Fotoğraflar : Birsen Parlar Erkan (KADOP)

 

ÖNCELİK İNSANLARIN MANEVİ DÜNYALARINI VE SIĞINMALARINI SAĞLAYACAK ŞEKİLDE CAMİ, KİLİSE VD. ANITSAL DİNİ YAPILARDIR.

Antakya'daki Habib-i Neccar Camii tamamen yıkıldı. MS 638'de Müslüman Arapların şehri ele geçirmesiyle cami olan cami, modern Türkiye sınırları içindeki ilk cami olarak kabul ediliyor. Depremde yerle bir olan bir diğer önemli cami ise 16. yüzyılda inşa edilen Ulu Cami oldu.

  

Fotoğraflar: Birsen Parlar Erkan (KADOP)

 Antakya merkezde bulunan Aziz Petrus ve Pavlus Doğu Ortodoks Kilisesi de yıkıldı. İlk olarak 1830'larda ahşap kilise olarak inşa edilen orijinal yapı, 1872'deki başka bir depremde yıkıldı. Daha sonra 1900'lerin başında Bizans mimarisinde inşa edilen bir taş kilise onun yerini aldı.

 

HÜKÜMET KONAĞI ÇEVRESİ ONARIMLARI

 Bu kesim; YIKIMIN VE KORUMA sorunlarının en yoğun yaşandığı, ancak bir koruma ve turizm amaçlı geliştirme projesinin en hızlı ve kolay uygulanabileceği kesimdir.
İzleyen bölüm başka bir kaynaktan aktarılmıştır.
(** C38: whatever the nodes send and in whatever order tunnels open, answer and end, the
    controller's server list names only servers of paired nodes, each under the ID of
    its own node, no ID twice, and every field a browser or a permission check relies on
    is rebuilt: a node cannot present a server of another node or of the controller. *)
Theorem node_servers_contained r0 l w r :
  registry_ok r0 -> w = reach r0 l -> registry_ok r ->
  let list := NodeServers (w_hub w) r in
  NoDup (map s_ID list) /\ Sorted server_le list /\
  forall s, s ∈ list -> exists node n local, nodes r !! node = Some n /\
    IsValidLocalServerID local = true /\ s_ID s = GlobalServerID node local /\ SplitServerID (s_ID s) = (node, local) /\
    s_NodeName s = n_Name n /\ clean_server node s /\
    (s_NodeMode s = AgentModeReadWrite -> n_Mode n = AgentModeReadWrite) /\
    (s_NodeOffline s = true <-> tunnels (w_hub w) !! node = None) /\
    (forall c, s_Capabilities s = Some c -> clean_text 32 (cap_Runtime c)).
Proof.
  intros Hr0 -> Hr. pose proof (run_ok url_Parse version l _ (start_ok url_Parse version r0 Hr0)) as Hw.
  set (w := reach r0 l) in *. cbn zeta. split; [apply node_servers_ids; [apply Hw|done]|].
  split; [apply Sorted_merge_sort; intros x y; unfold server_le; apply String.leb_total|].
  intros s (node & srvs & Hl & Hs)%node_servers_spec. apply servers_of_spec in Hs as (n & s0 & Hn & Hs0 & ->). cbn [fst snd] in *.
  pose proof (wo_servers _ _ _ Hw node srvs Hl) as (Hcl & _). rewrite Forall_forall in Hcl. specialize (Hcl _ Hs0).
  destruct (cs_id _ _ Hcl) as (local & Hid & Hv). exists node, n, local. rewrite listed_id, Hid.
  assert (Hvn : IsValidNodeID node = true) by (destruct (ro_nodes _ Hr node n Hn) as (<- & ? & _); done).
  assert (Hst : forall st, status (w_hub w) !! node = Some st -> status_ok url_Parse version st) by (intros st; apply (wo_status _ _ _ Hw node)).
  split_and!; try done; [by apply split_global| | | |].
  - destruct Hcl. split; cbn; try done. by destruct (Online node (w_hub w)); [|destruct cs_numbers0].
  - cbn. destruct (status (w_hub w) !! node) as [st|]; [|done]. destruct (st_Hello st); [|done]. unfold LowerAgentMode.
    destruct (String.eqb_spec (n_Mode n) AgentModeReadWrite); [done|discriminate].
  - cbn. unfold Online, Tunnel. case_bool_decide as E; [split; [done|by intros E'; rewrite E' in E; destruct E]|].
    split; [|done]. intros _. by apply eq_None_not_Some.
  - cbn. intros c. destruct (status (w_hub w) !! node) as [st|]; [|done]. destruct (Hst st eq_refl) as [_ Hok].
    destruct (st_Hello st) as [x|]; [|done]. intros [= <-]. apply Hok.
Qed.
(* ===== verification/Locks.v ===== *)
(** * One command per directory (backend/manager.go: dirLocks, RunAction, RunBulkAction)

    Instances of a directory share LinuxGSM's files, so their commands run one at a time.  A
    request for a single server gives up when the directory is busy ([tryLock]); commands
    without a browser that watches wait ([lock]); and a bulk action runs at most four commands
    at once, each of which waits.  Every critical section of the mutex, and every operation on
    a channel, is one step of a task, so tasks interleave freely.  Some requests run commands without the
    lock.  The theorems say that no two commands that take it meet in a directory, that no
    wake-up is lost, and that tasks end when their commands do and no newcomers overtake
    them for ever. *)

From Stdlib Require Import ZArith Lia Bool String Ascii List.
From stdpp Require Import base gmap strings list fin_maps relations.
From S2P Require Import Prelude.

#[local] Open Scope nat_scope.

Definition maxBulkWorkers : nat := 4.

(** Gives up when the directory is busy (RunAction, RestoreBackup), waits for it
    (RunActionDirect), waits as one of the workers of a bulk action, or runs its command
    without the lock: the stop of DeleteServer, the details of executeRefreshDetails, the
    mods-install of AvailableMods, and the jobs of the Docker scheduler. *)
Inductive task_kind := Gives_up | Waits | Bulk (action : nat) | Ignores_lock.

(** Where a task stands.  A channel is a number. *)
Inductive phase :=
| Queued                (* sends to the channel of the slots *)
| Checking              (* [checkAction] *)
| Trying                (* calls [tryLock] *)
| Looking               (* [tryLock] failed in [lock]: reads the channel of the directory *)
| Waiting (ch : nat)    (* receives from the channel *)
| Running (ch : nat)    (* holds the lock; the command runs *)
| Bare                  (* the command runs without the lock *)
| Closing (ch : nat)    (* [release] has deleted the entry and not yet closed the channel *)
| Leaving               (* gives its slot back *)
| Done.
#[export] Instance phase_eq : EqDecision phase.
Proof. solve_decision. Defined.

Record task := mkTask { t_kind : task_kind; t_dir : string; t_phase : phase }.
Definition set_phase (p : phase) (t : task) : task := mkTask (t_kind t) (t_dir t) p.

(** [busy] is the map of dirLocks; [slots] counts the elements in the channel of a bulk action. *)
Record state := mkState {
  busy : gmap string nat; closed : gset nat; fresh : nat; slots : gmap nat nat; tasks : list task }.
Definition used (st : state) (b : nat) : nat := default 0 (slots st !! b).

Definition put_task (i : nat) (t : task) (st : state) : state :=
  mkState (busy st) (closed st) (fresh st) (slots st) (<[i := t]> (tasks st)).
Definition set_busy (m : gmap string nat) (st : state) : state := mkState m (closed st) (fresh st) (slots st) (tasks st).
Definition set_used (b n : nat) (st : state) : state := mkState (busy st) (closed st) (fresh st) (<[b := n]> (slots st)) (tasks st).

(** Where a task goes when it is done with the lock, or was refused. *)
Definition leave (t : task) : phase := match t_kind t with Bulk _ => Leaving | _ => Done end.

Definition tryLock (i : nat) (t : task) (st : state) : option state :=
  match busy st !! t_dir t with
  | Some _ => None
  | None => let ch := fresh st in
            Some (put_task i (set_phase (Running ch) t) (mkState (<[t_dir t := ch]> (busy st)) (closed st) (S ch) (slots st) (tasks st)))
  end.
(** One step of task [i]; [ok] is the result of its checks, and whether its command has ended.
    [None]: it blocks, its command still runs, or it has ended. *)
Definition act (i : nat) (ok : bool) (st : state) : option state :=
  match tasks st !! i with
  | None => None
  | Some t =>
      let goto p := put_task i (set_phase p t) st in
      match t_phase t with
      | Queued =>
          match t_kind t with
          | Bulk b => if used st b <? maxBulkWorkers then Some (set_used b (S (used st b)) (goto Checking)) else None
          | _ => None
          end
      | Checking => Some (goto (if ok then match t_kind t with Ignores_lock => Bare | _ => Trying end else leave t))
      | Trying =>
          match tryLock i t st with
          | Some st' => Some st'
          | None => Some (goto (match t_kind t with Gives_up => Done | _ => Looking end))
          end
      | Looking => Some (goto (match busy st !! t_dir t with Some ch => Waiting ch | None => Trying end))
      | Waiting ch => if decide (ch ∈ closed st) then Some (goto Trying) else None
      | Running ch => if ok then Some (set_busy (delete (t_dir t) (busy st)) (goto (Closing ch))) else None
      | Bare => if ok then Some (goto Done) else None
      | Closing ch => let st := goto (leave t) in
                      Some (mkState (busy st) ({[ ch ]} ∪ closed st) (fresh st) (slots st) (tasks st))
      | Leaving => match t_kind t with Bulk b => Some (set_used b (Nat.pred (used st b)) (goto Done)) | _ => None end
      | Done => None
      end
  end.

(** A new request. *)
Definition arrive (k : task_kind) (dir : string) (st : state) : state :=
  mkState (busy st) (closed st) (fresh st) (slots st)
    (tasks st ++ [mkTask k dir (match k with Bulk _ => Queued | _ => Checking end)]).
Definition nothing : state := mkState ∅ ∅ 0 ∅ [].

Inductive step : state -> state -> Prop :=
| step_act i ok st st' : act i ok st = Some st' -> step st st'
| step_arrive k dir st : step st (arrive k dir st).
(** [n] steps of the tasks while [k] new requests come in. *)
Inductive runs : nat -> nat -> state -> state -> Prop :=
| runs_nil st : runs 0 0 st st
| runs_act n k i ok st st' st'' : act i ok st = Some st' -> runs n k st' st'' -> runs (S n) k st st''
| runs_arrive n k kind dir st st'' : runs n k (arrive kind dir st) st'' -> runs n (S k) st st''.

(** * The invariant *)

Definition has_slot (b : nat) (t : task) : bool :=
  match t_kind t, t_phase t with
  | Bulk _, Queued | Bulk _, Done => false
  | Bulk b', _ => b' =? b
  | _, _ => false
  end.
Definition workers (b : nat) (l : list task) : nat := sum_list_with (fun t => if has_slot b t then 1 else 0) l.

(** The channel a task made: it holds the lock, or is about to close the channel. *)
Definition owns (t : task) : option nat :=
  match t_phase t with Running ch | Closing ch => Some ch | _ => None end.
Definition shaped (t : task) : Prop :=
  match t_kind t, t_phase t with
  | Gives_up, (Queued | Looking | Waiting _ | Leaving | Bare) => False
  | Waits, (Queued | Leaving | Bare) => False
  | Bulk _, Bare => False
  | Ignores_lock, (Checking | Bare | Done) => True
  | Ignores_lock, _ => False
  | _, _ => True
  end.

Record ok (st : state) : Prop := {
  ok_shape : forall i t, tasks st !! i = Some t -> shaped t;
  (* the map holds exactly the channels of the tasks that hold a lock *)
  ok_busy : forall d ch, busy st !! d = Some ch -> exists i t, tasks st !! i = Some t /\ t_dir t = d /\ t_phase t = Running ch;
  ok_running : forall i t ch, tasks st !! i = Some t -> t_phase t = Running ch -> busy st !! t_dir t = Some ch;
  ok_owner : forall i j t u ch, tasks st !! i = Some t -> tasks st !! j = Some u -> owns t = Some ch -> owns u = Some ch -> i = j;
  ok_fresh : forall i t ch, tasks st !! i = Some t -> owns t = Some ch -> ch < fresh st /\ ch ∉ closed st;
  ok_closed : forall ch, ch ∈ closed st -> ch < fresh st;
  (* nobody waits for a channel that nobody closes *)
  ok_waiting : forall i t ch, tasks st !! i = Some t -> t_phase t = Waiting ch ->
    ch ∈ closed st \/ exists j u, tasks st !! j = Some u /\ owns u = Some ch;
  ok_slots : forall b, used st b = workers b (tasks st) /\ used st b <= maxBulkWorkers }.

Lemma sum_insert {A} (f : A -> nat) (l : list A) i x y : l !! i = Some x ->
  sum_list_with f (<[i := y]> l) + f x = sum_list_with f l + f y.
Proof.
  revert i. induction l as [|z l IH]; intros [|i] Hx; [done..|injection Hx as ->; cbn; lia|].
  change (f z + sum_list_with f (<[i := y]> l) + f x = f z + sum_list_with f l + f y). specialize (IH i Hx). lia.
Qed.
Lemma workers_put b l i t t' : l !! i = Some t ->
  workers b (<[i := t']> l) + (if has_slot b t then 1 else 0) = workers b l + (if has_slot b t' then 1 else 0).
Proof. intros H. exact (sum_insert (fun t => if has_slot b t then 1 else 0) l i t t' H). Qed.
Lemma workers_same b l i t t' : l !! i = Some t -> has_slot b t' = has_slot b t -> workers b (<[i := t']> l) = workers b l.
Proof. intros H E. pose proof (workers_put b l i t t' H) as Hw. rewrite E in Hw. lia. Qed.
Yıkılan ancak Antik Dönemde yerleşim olduğu bilinen yerlerde bazı sonja çalışmaları ile ARKEOLOJİK KALINTILAR aranabilir. ANITSAL VE SİVİL MİMARLIK ÖRNEKLERİ SOKAK DOKUSU İLE BİRLİKTE ELE ALINMALI VE GELENEKSEL DOKU AYAĞA KALDIRILMALIDIR.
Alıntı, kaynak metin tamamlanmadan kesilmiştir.